Notably, the Compliance Agreement Form also provides that “LWD reserves the right in all cases to terminate sales of controlled substances to customers that do not meet LWD's Standards of Compliance” and that the customer “agrees that failure to comply with this Agreement may result in the termination of the relationship between LWD and Customer...” (Rec. Doc. 1, ¶ 26; see also Rec. Doc. 1-4). Shepards maintains that it never received any document regarding LWD's “Standards of Compliance” referenced in the Compliance Agreement Form. (Rec. Doc. 1, ¶ 27). Shepards also signed a Controlled Substance Dispensing Agreement and a Subscription Agreement both of which detailed certain requirements and expectations of the business relationship. (Id. at ¶¶ 20 & 28).
According to Shepards, “LWD arbitrarily terminated [Shepards'] ordering privileges following an alleged increase in its purchase of opiates over a 6-month period.” (Id. at ¶ 30). Specifically, “[o]n or about September 8, 2023, Brad Stevens, an LWD Compliance Officer, sent an e-mail to [Shepards] regarding a flag for growth of Hydrocodone 10 MG tabs. [Shepards] provided a timely response addressing the concerns.” (Id. at ¶ 32). On September 12, 2023, LWD Compliance Officers conducted an in-person site visit whereat they informed Shepards that it was a top purchaser of opiates. (Id. at ¶ 33). Shepards contends that the Compliance Officers also informed them that “the ratio between his [controlled substance] purchases and other pharmaceutical purchases was below the 15% [controlled substance] perimeter set by LWD-i.e., [Shepards'] controlled substances purchases were less than 15% of its total drug purchases.” (Id.).
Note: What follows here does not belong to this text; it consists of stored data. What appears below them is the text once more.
(** Proposing an encoded entry and waiting for it. *)
Definition proposeAndWait (fuel : nat) (encoded : result bytes) (encode propose wait : string) (w : W) n
    : option (W * RaftNode S * option error) :=
  match encoded with
  | Err e => Some (w, n, Some (Wrap encode e))
  | Ok data =>
      match Propose T fuel data w n with
      | None => None
      | Some (w, n, Err e) => Some (w, n, Some (Wrap propose e))
      | Some (w, n, Ok index) =>
          match waitForApplied index n with
          | Some e => Some (w, n, Some (Wrap wait e))
          | None => Some (w, n, None)
          end
      end
  end.

Definition AddMember (fuel rounds : nat) (peerID : NodeID) (w : W) n
    : option (W * RaftNode S * option error) :=
  if bool_decide (peerID = "") then Some (w, n, Some (Msg "raft member ID is required"))
  else
    match validateAddMemberLocked peerID n with
    | Err e => Some (w, n, Some e)
    | Ok (oldConfiguration, newConfiguration) =>
        let n := initializeNewPeerReplicationStateLocked peerID n in
        match catchUpPeer fuel rounds peerID (lastIndexLocked (log n)) w n with
        | None => None
        | Some (w, n, Some e) => Some (w, n, Some (Wrap "catch up new member" e))
        | Some (w, n, None) =>
            match proposeAndWait fuel (EncodeEnterJointConfigurationEntry oldConfiguration newConfiguration)
                    "encode enter-joint configuration for member"
                    "propose enter-joint configuration for member"
                    "wait for enter-joint configuration" w n with
            | None => None
            | Some (w, n, Some e) => Some (w, n, Some e)
            | Some (w, n, None) =>
                match replicateTo T fuel peerID w n with
                | None => None
                | Some (w, n) =>
                    match catchUpPeer fuel rounds peerID (lastIndexLocked (log n)) w n with
                    | None => None
                    | Some (w, n, Some e) =>
                        Some (w, n, Some (Wrap "catch up member through joint configuration" e))
                    | Some (w, n, None) =>
                        match proposeAndWait fuel (EncodeLeaveJointConfigurationEntry newConfiguration)
                                "encode leave-joint configuration for member"
                                "propose leave-joint configuration for member"
                                "wait for leave-joint configuration" w n with
                        | None => None
                        | Some (w, n, Some e) => Some (w, n, Some e)
                        | Some (w, n, None) =>
                            if bool_decide (mem_Joint (membership n) ≠ None)
                            then Some (w, n, Some (Msg "member added but membership is still joint"))
                            else if negb (configurationContainsVoter (mem_Current (membership n)) peerID)
                            then Some (w, n, Some (Msg "member was not present in final membership"))
                            else Some (w, n, None)
                        end
                    end
                end
            end
        end
    end.

Definition RemoveMember (fuel : nat) (peerID : NodeID) (w : W) n
    : option (W * RaftNode S * option error) :=
  if bool_decide (peerID = "") then Some (w, n, Some (Msg "raft member ID is required"))
  else
    match validateRemoveMemberLocked peerID n with
    | Err e => Some (w, n, Some e)
    | Ok (oldConfiguration, newConfiguration) =>
        match proposeAndWait fuel (EncodeEnterJointConfigurationEntry oldConfiguration newConfiguration)
                "encode enter-joint configuration for member"
                "propose enter-joint configuration for member"
                "wait for enter-joint configuration to apply" w n with
        | None => None
        | Some (w, n, Some e) => Some (w, n, Some e)
        | Some (w, n, None) =>
            match proposeAndWait fuel (EncodeLeaveJointConfigurationEntry newConfiguration)
                    "encode leave-joint configuration for member"
                    "propose leave-joint configuration for member"
                    "wait for leave-joint configuration to apply" w n with
            | None => None
            | Some (w, n, Some e) => Some (w, n, Some e)
            | Some (w, n, None) =>
                if bool_decide (mem_Joint (membership n) ≠ None)
                then Some (w, n, Some (Msg "member removal completed with joint configuration still active"))
                else if membershipIsVoter (membership n) peerID
                then Some (w, n, Some (Msg "member is still present after removal"))
                else Some (w, n, None)
            end
        end
    end.

End MembershipChange.

(** ** What the entries do when they are applied *)

Lemma encoded_header t rest : IsConfigurationEntry (encodeHeader t ++ rest) = true /\ (encodeHeader t ++ rest) !! 5%nat = Some t.
Proof. split; [|done]. unfold IsConfigurationEntry. cbn [app encodeHeader]. by vm_compute. Qed.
On September 21, 2023, Shepards received an email from an LWD Compliance Officer asking them to “document everything in support of [their] hydrocodone numbers” and notified Shepards that they would like to see a decrease in their hydrocodone numbers. (Rec. Doc. 1, ¶ 35; see also Rec. Doc. 1-8). The email did not cite any specific rules, regulations, policies, target numbers, or violations with respect to opiates or hydrocodone or indicate that failure to decrease numbers was in violation of any of LWD's Standards of Compliance. (Id.).
Per Shepards, they kept their controlled substance purchases to under 15% of their total purchases. (Id. at ¶ 38). In February 2024, LWD informed Shepards that they were under the 15% threshold for total controlled substance sales but that its sales of opiates had increased. (Id. at ¶ 40). On February 26, 2024, LWD terminated Shepards' controlled substance ordering privileges effective March 1, 2024. (Id. at ¶ 41; see also Rec. Doc. 1-9). Shepards contends that the termination e-mail falsely stated that they had been emailed, visited, and notified via telephone regarding its high volume of ordering and dispending opiates and that it had a history of documented violations. (Rec. Doc. 1, ¶¶ 42-43). Shepards denies having a history of documented violations with LWD or any other state or federal regulatory agency. (Id. at ¶ 43).
As a result of the termination, Shepards asserts that its customers were prejudiced with many of them experiencing disrupted access to their medications and they were forced to refer customers to competitor pharmacies. (Id. at ¶ 45). Shepards was also placed on Mallinckrodt's, a drug manufacturer, Suspicious Order Monitoring (“SOM”) list “resulting in [Shepards] being unable to buy pharmaceuticals from Mallinckrodt at a price that was commercially viable for Shepards'] customers.” (Id. at ¶ ¶ 48-50). In sum, Shepards maintains that “LWD seeks to hide its own incompetence regarding [controlled substance] monitoring and compliance by creating false accusations of non-compliance and terminating its customer-pharmacies' [controlled substance] ordering privileges.” (Id. at ¶ 53). Per Shepards, LWD's actions constitute a violation of LUTPA and beach of contract. Shepards seeks damages as well as injunctive relief to enjoin LWD from “unlawfully enforcing the termination of [Shepards'] controlled substance ordering privileges.” (Id. at ¶ 69).
Applicable Law
I. Law applicable to Rule 12(b)(6)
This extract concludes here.